(** * keras/inceptionv3/hdf5_generators.py: a shallow embedding

    The script fine-tunes InceptionV3 in two phases.  It is a straight-line
    program over the Keras API: parse the arguments, open four HDF5 arrays,
    build or load a model, fit once (fresh model only), save and reload an
    intermediate file, fit again with a checkpoint callback, plot.

    The embedding keeps the script's control flow and the values it passes
    to Keras.  The framework itself is represented by
    - a small executable model of the Keras entry points the script calls
      ([HDF5Matrix], [to_categorical], [load_model], [Model.fit],
      [ModelCheckpoint], [History]), following their Python sources, and
    - a record [Backend] of the numerical parts (the pretrained network,
      one epoch of gradient descent, device replication, how numbers print
      in the replacement fields of a checkpoint path), which stay abstract.
    Every run yields a result or a Python exception, the final file system
    and the chronological trace of the framework calls it made. *)

From Stdlib Require Import ZArith Lia Floats QArith Ascii String.
From Stdlib Require Import DecimalString.
From stdpp Require Import base option list strings gmap.

Local Open Scope Z_scope.

(** ** Python built-ins used by the script *)

(** [str.rstrip(c)] for a one-character argument: drop trailing [c]s. *)
Fixpoint rstrip (c : Ascii.ascii) (s : string) : string :=
  match s with
  | EmptyString => EmptyString
  | String a s' =>
      match rstrip c s' with
      | EmptyString => if Ascii.eqb a c then EmptyString else String a EmptyString
      | r => String a r
      end
  end.

(** Truth value of an optional string ([None] and [''] are false). *)
Definition truthy (o : option string) : bool :=
  match o with
  | None => false
  | Some s => negb (String.eqb s "")
  end.

(** [x in s] for strings: [x] occurs as a substring of [s]. *)
Fixpoint str_contains (x s : string) : bool :=
  String.prefix x s ||
  match s with
  | EmptyString => false
  | String _ s' => str_contains x s'
  end.

(** The braces of [str.format]. *)
Definition is_brace (a : Ascii.ascii) : bool :=
  Ascii.eqb a "{"%char || Ascii.eqb a "}"%char.

(** A string cut after its last brace: the part up to and including that
    brace (empty when the string has no brace) and the brace-free rest. *)
Fixpoint split_last_brace (s : string) : string * string :=
  match s with
  | EmptyString => (EmptyString, EmptyString)
  | String a s' =>
      let '(fields, rest) := split_last_brace s' in
      if negb (String.eqb fields EmptyString) then (String a fields, rest)
      else if is_brace a then (String a EmptyString, rest)
      else (EmptyString, String a rest)
  end.

Fixpoint has_brace (s : string) : bool :=
  match s with
  | EmptyString => false
  | String a s' => is_brace a || has_brace s'
  end.

(** [range(a, a + n)] as a list of integers. *)
Definition py_range (a : Z) (n : nat) : list Z :=
  map (fun i => a + Z.of_nat i) (seq 0 n).

(** ** binary64 arithmetic for [int(args.tiles*0.8)]

    [args.tiles] is a Python [int] and [0.8] a [float], so the product is
    computed in binary64: the integer is converted to the nearest double
    (ties to even, [OverflowError] beyond the largest double), the doubles
    are multiplied with one rounding (ties to even), and [int()] truncates
    the result toward zero.  A finite non-negative double is written
    [(m, e)], standing for [m * 2^e] with [m < 2^53]. *)

Definition binary64 : Type := Z * Z.

(** Round [m * 2^e] (with [0 <= m]) to 53 significant bits, ties to even. *)
Definition round53 (m e : Z) : binary64 :=
  let d := Z.log2 m + 1 - 53 in
  if d <=? 0 then (m, e)
  else
    let q := m / 2 ^ d in
    let r := m mod 2 ^ d in
    let h := 2 ^ (d - 1) in
    let q' := if r <? h then q
              else if h <? r then q + 1
              else if Z.even q then q else q + 1 in
    (q', e + d).

(** [int(x)] for a non-negative double: the integer part. *)
Definition float_trunc (x : binary64) : Z := Z.shiftl (fst x) (snd x).

(** [float(n)] for [0 <= n]; [None] is Python's [OverflowError]. *)
Definition float_of_int (n : Z) : option binary64 :=
  let x := round53 n 0 in
  if 2 ^ 1024 <=? float_trunc x then None else Some x.

Definition float_mul (x y : binary64) : binary64 :=
  round53 (fst x * fst y) (snd x + snd y).

(** [int(n * c)] for an integer [n] and a double [0 < c < 1]. *)
Definition int_mul_float (n : Z) (c : binary64) : option Z :=
  match float_of_int (Z.abs n) with
  | None => None
  | Some x => Some (Z.sgn n * float_trunc (float_mul x c))
  end.

(** The literals [0.8] and [0.2]: 0x1.999999999999ap-1 and
    0x1.999999999999ap-3. *)
Definition f0_8 : binary64 := (7205759403792794, -53).
Definition f0_2 : binary64 := (7205759403792794, -55).

(** The same computation on Rocq's hardware doubles, for inputs below
    [2^63]; used only to cross-check the model above. *)
Definition prim_trunc (f : float) : option Z :=
  match Prim2SF f with
  | S754_zero _ => Some 0
  | S754_finite s m e => Some ((if s then -1 else 1) * Z.shiftl (Z.pos m) e)
  | _ => None
  end.

Definition prim_int_mul_float (n : Z) (c : float) : option Z :=
  prim_trunc (PrimFloat.mul (PrimFloat.of_uint63 (Uint63.of_Z n)) c).

(** ** Python exceptions *)

Inductive exn : Type :=
  | KeyError (key : string)
  | IndexError
  | ValueError (msg : string)
  | OverflowError
  | OSError (path : string)
  | RuntimeError (msg : string).

Inductive Res (A : Type) : Type :=
  | Ok (a : A)
  | Raise (e : exn).
Arguments Ok {A} a.
Arguments Raise {A} e.

Definition is_Ok {A} (r : Res A) : Prop :=
  match r with Ok _ => True | Raise _ => False end.

(** ** [keras.utils.HDF5Matrix] and [keras.utils.to_categorical] *)

(** A lazy view [data[start:end]] of a named array of an HDF5 file.  The
    constructor stores [end] as given: it is not clamped to the array. *)
Record HDF5Matrix (A : Type) : Type := {
  hm_data : list A;
  hm_start : Z;
  hm_end : Z
}.
Arguments hm_data {A} _.
Arguments hm_start {A} _.
Arguments hm_end {A} _.

(** [HDF5Matrix.__init__(datapath, dataset, start=0, end=None)] on the
    array already looked up in the file. *)
Definition hm_init {A} (data : list A) (end_ : option Z) : HDF5Matrix A :=
  {| hm_data := data;
     hm_start := 0;
     hm_end := match end_ with
               | None => Z.of_nat (length data)
               | Some e => e
               end |}.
* * * * * * *
### YOUR OBJECTIVE
What lines above mention "doubles"? Copy each one.

### YOUR SOLUTION
    (ties to even, [OverflowError] beyond the largest double), the doubles
(** The same computation on Rocq's hardware doubles, for inputs below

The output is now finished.